I've wanted to learn hip-hop - really learn it - for over a year ever since my daughter enrolled in a ballet class at a local popular dance studio that offers all-ages classes, but my travel schedule and other things inconveniently got in the way. Yet as I wrote about earlier this month, the joy of dancing that little bit of hip-hop in my exercise classes at the gym prevailed. I needed more. The desire remained alive, and this Fall I pulled the trigger and signed-up.
I am one of two grown adults in the Intermediate/Advanced hip-hop class of 20 or so teenagers. Last week, as I waited to enter the class, I felt something I haven't felt in a long time. I felt youthfully, innocently nervous. Now that I'm over 40, there isn't much I get nervous about anymore. Worried, sure, but nervous? Jittery, stuttering clammy-palm nervous? I was surprised.
As it turned out (as it always turns out when you follow your bliss) I need not have been afraid. My regular dance and yoga routines have kept me flexible and strong enough to hold my own with the young-uns for an hour. And since I was just trying out the class and not sure how I'd do, thankfully the instructor encouraged me to stay. Best of all, a gawky, pimply 14-year old boy with a mouth full of braces actually looked me in the eye and said "good job" as we filed out of the studio after class. Never before (and probably never again) will a gawky, pimply teenage boy with braces have made me feel so utterly validated and alive!
The Big Finish: Non-Conformity as the Critical Ingredient in a Joyful LifeLike me you're not getting any younger. And if you've passed a major age milestone (40, 50, 60 or beyond) chances are you're dealing with the double-whammy of inertia and urgency. The longer you keep doing what you've always done the harder it is to change (inertia), yet the older you get the louder you hear the clock ticking until the whisperings of your goals and dreams ARE SHOUTING FOR EXPRESSION (the urgency).

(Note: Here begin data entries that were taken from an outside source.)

Definition prepare_request (t : Transport) (stored : option CodexAuth) (path : string)
    (extra_headers : HeaderMap) (accept : string) : res (string * HeaderMap) :=
  auth ← resolve_auth t stored;
  let custom_base := if is_api_key_auth auth then api_key_base_url t else None in
  provider ← map_err Provider (api_provider custom_base auth);
  url ← map_err Provider (url_for_path provider path);
  let headers := merge_safe_request_headers extra_headers (provider_headers provider) in
  let headers := header_insert "version" CODEX_WIRE_COMPATIBILITY_VERSION headers in
  headers ← attach_auth_headers auth headers;
  let headers := header_insert "content-type" "application/json" headers in
  let headers := header_insert "accept" accept headers in
  let user_agent := MUSE_CODEX_USER_AGENT +:+ " wire/" +:+ CODEX_WIRE_COMPATIBILITY_VERSION
                    +:+ " " +:+ get_codex_user_agent in
  reject (negb (header_value user_agent)) (InvalidHeader "generated user-agent");;
  Ok (url, header_insert "user-agent" user_agent headers).

(** What [send_models_once] hands the client: URL and headers. *)
Definition send_models_once (t : Transport) (stored : option CodexAuth) : res (string * HeaderMap) :=
  '(url, headers) ← prepare_request t stored "models" [] "application/json";
  Ok (append_pair "client_version" CODEX_WIRE_COMPATIBILITY_VERSION url, headers).

(** What [send_json_once] hands the client: URL, headers and body. *)
Definition send_json_once (t : Transport) (stored : option CodexAuth) (path : string) (body : value)
    (extra_headers : HeaderMap) (accept : string) (use_responses_lite : bool) (routing_hint : option string)
  : res (string * HeaderMap * value) :=
  '(url, headers) ← prepare_request t stored path extra_headers accept;
  Ok (url, set_internal_routing_hint_header routing_hint
             (set_internal_responses_lite_header use_responses_lite headers), body).

Definition subscription_routing_hint (body : value) : res string :=
  model ← ok_or (vget_str "model" body) (InvalidRequest "model must be a string");
  let hint := match vget_str "service_tier" body with
              | Some tier => "model=" +:+ model +:+ ";tier=" +:+ tier
              | None => "model=" +:+ model
              end in
  reject (negb (header_value hint)) (InvalidHeader "generated Codex routing hint");;
  Ok hint.

(** [sequence] is the value [RESPONSES_LITE_REQUEST_SEQUENCE] gives. *)
Definition responses_lite_request_namespace (headers : HeaderMap) (sequence : N) : string :=
  match opt_filter (fun v => str_forallb (fun c => in_range 32 126 c || Ascii.eqb c "009"%char) v
                             && negb (is_empty v) && (slen v <=? 512)%N)
                   (header_get "x-request-id" headers) with
  | Some request_id => "request:" +:+ request_id
  | None => "process:" +:+ pretty process_id +:+ ":" +:+ pretty sequence
  end.

Context {SJ : SerdeJson} {IC : ItemCodec} {CC : CatalogCodec}.

Definition summarize_upstream_error (body : bytes) : string :=
  match from_slice body with
  | Some v => summarize_value v
  | None => OMITTED
  end.

Definition upstream_error (status : StatusCode) (chunks : list (result ReqwestError bytes)) : Error :=
  Errors.Upstream status
    match collect_response MAX_ERROR_RESPONSE_BYTES chunks with
    | Ok body => summarize_upstream_error body
    | Err _ => OMITTED
    end.

(** The request [stream_responses] sends, until the first attempt. *)
Record StreamRequest := {
  sr_body : value;
  sr_use_responses_lite : bool;
  sr_routing_hint : option string
}.
Definition prepare_stream (t : Transport) (stored : option CodexAuth) (body : value) (extra_headers : HeaderMap)
    (sequence : N) : res StreamRequest :=
  auth ← resolve_auth t stored;
  let api_key_auth := is_api_key_auth auth in
  capabilities ← validate_model_request t body api_key_auth;
  validate_fast_mode_availability (fast_mode t) (bool_decide (is_Some (api_key_base_url t))) capabilities;;
  let use_responses_lite := is_some_and cap_use_responses_lite capabilities in
  let namespace := if use_responses_lite then Some (responses_lite_request_namespace extra_headers sequence) else None in
  body ← apply_fast_service_tier body (fast_mode t);
  body ← normalize_responses_request body api_key_auth use_responses_lite namespace;
  routing_hint ← (if api_key_auth then Ok None else Some <$> subscription_routing_hint body);
  Ok {| sr_body := body; sr_use_responses_lite := use_responses_lite; sr_routing_hint := routing_hint |}.

(** [stream_responses]: the prepared request is built again for every attempt, from the
    credential [stored] then, and handed to the [network]. *)
Definition stream_responses {T} (response_status : T -> StatusCode) (retry_after : T -> option N)
    (network : nat -> string * HeaderMap * value -> result ReqwestError T)
    (refresh_lock : option (res unit)) (recovery : option (list (res unit)))
    (t : Transport) (before : option CodexAuth) (stored : nat -> option CodexAuth) (body : value) (extra_headers : HeaderMap) (sequence : N)
  : option (list action * res T) :=
  match prepare_stream t before body extra_headers sequence with
  | Err e => Some ([], Err e)
  | Ok r =>
      execute_with_401_recovery response_status retry_after
        (fun n => request ← send_json_once t (stored n) "responses" (sr_body r) extra_headers "text/event-stream"
                              (sr_use_responses_lite r) (sr_routing_hint r);
                  map_err Http (network n request))
        refresh_lock recovery
  end.

(** ** The catalog *)

Definition capabilities_of (m : ModelInfo) : ModelCapabilities :=
  {| cap_is_visible := is_visible m; cap_use_responses_lite := use_responses_lite m; cap_tool_mode := tool_mode m;
     cap_input_modalities := input_modalities m;
     cap_supported_reasoning_efforts := supported_reasoning_efforts m;
     cap_supports_fast_mode := supports_fast_mode m |}.

(** [self.api_key_base_url.is_none() && self.resolve_auth().await?.is_api_key_auth()] *)
Definition uses_bundled_metadata (t : Transport) (stored : option CodexAuth) : res bool :=
  match api_key_base_url t with
  | Some _ => Ok false
  | None => auth ← resolve_auth t stored; Ok (is_api_key_auth auth)
  end.
(** [list_models] once a response is there: its status and body. *)
Definition list_models (BUNDLED_MODEL_CATALOG : bytes) (t : Transport) (stored : option CodexAuth)
    (status : StatusCode) (chunks : list (result ReqwestError bytes)) : res (list ModelInfo * Transport) :=
  use_bundled_api_metadata ← uses_bundled_metadata t stored;
  if negb (is_success status) then Err (upstream_error status chunks) else
  body ← collect_response MAX_MODELS_RESPONSE_BYTES chunks;
  models ← (if use_bundled_api_metadata : bool
            then normalize_api_models_with_bundled_metadata BUNDLED_MODEL_CATALOG body
            else normalize_models body);
  Ok (models, set_model_capabilities
                (list_to_map (reverse ((fun m : ModelInfo => (model_id m, capabilities_of m)) <$> models))) t).

End Requests.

So what are you supposed to do? In the spirit of aligning with joy, of following your bliss, screw what anyone else thinks and express them for god's sake!
It might not be easy. It might make you nervous and afraid. It might mean you need to defy conformity - even if it's showing up as none other than your own conditioned beliefs. Defying conformity might even make you subject to criticism and ridicule. And yes, it might come from the people you love most and sting more than a little. But none of that is lasting, and although it will feel real, it's not the truth.
Here's the truth: you don't need to justify your dreams to anyone, but you do need to live them to be happy.
And if others don't get your dreams, or you? Realize that not everyone - even the people closest to you - is supposed to. Your dreams are uniquely your own. Just as hip-hop or traveling to every country in the world might not appeal to you, your passions will attract only those with a like vibe, and that's okay. In the end, you've gotta be your own superhero.
But you never know, sometimes when you're following your bliss full-throttle, you end up being someone else's hero too. Joy is a magnet. Joy is addictive. People want to be around people who are happy and courageous. I've had three women over 40 (maybe they're over 50, I don't know for sure) ask me for information about my hip-hop class in the last week because when I talk about it, I'm frickin' glowing.
As your trail guide, I urge you to break the bounds of conformity and follow your own path, "lions and tigers and bears!" and all. And if you need a little help, remember now you can always just pick up the book.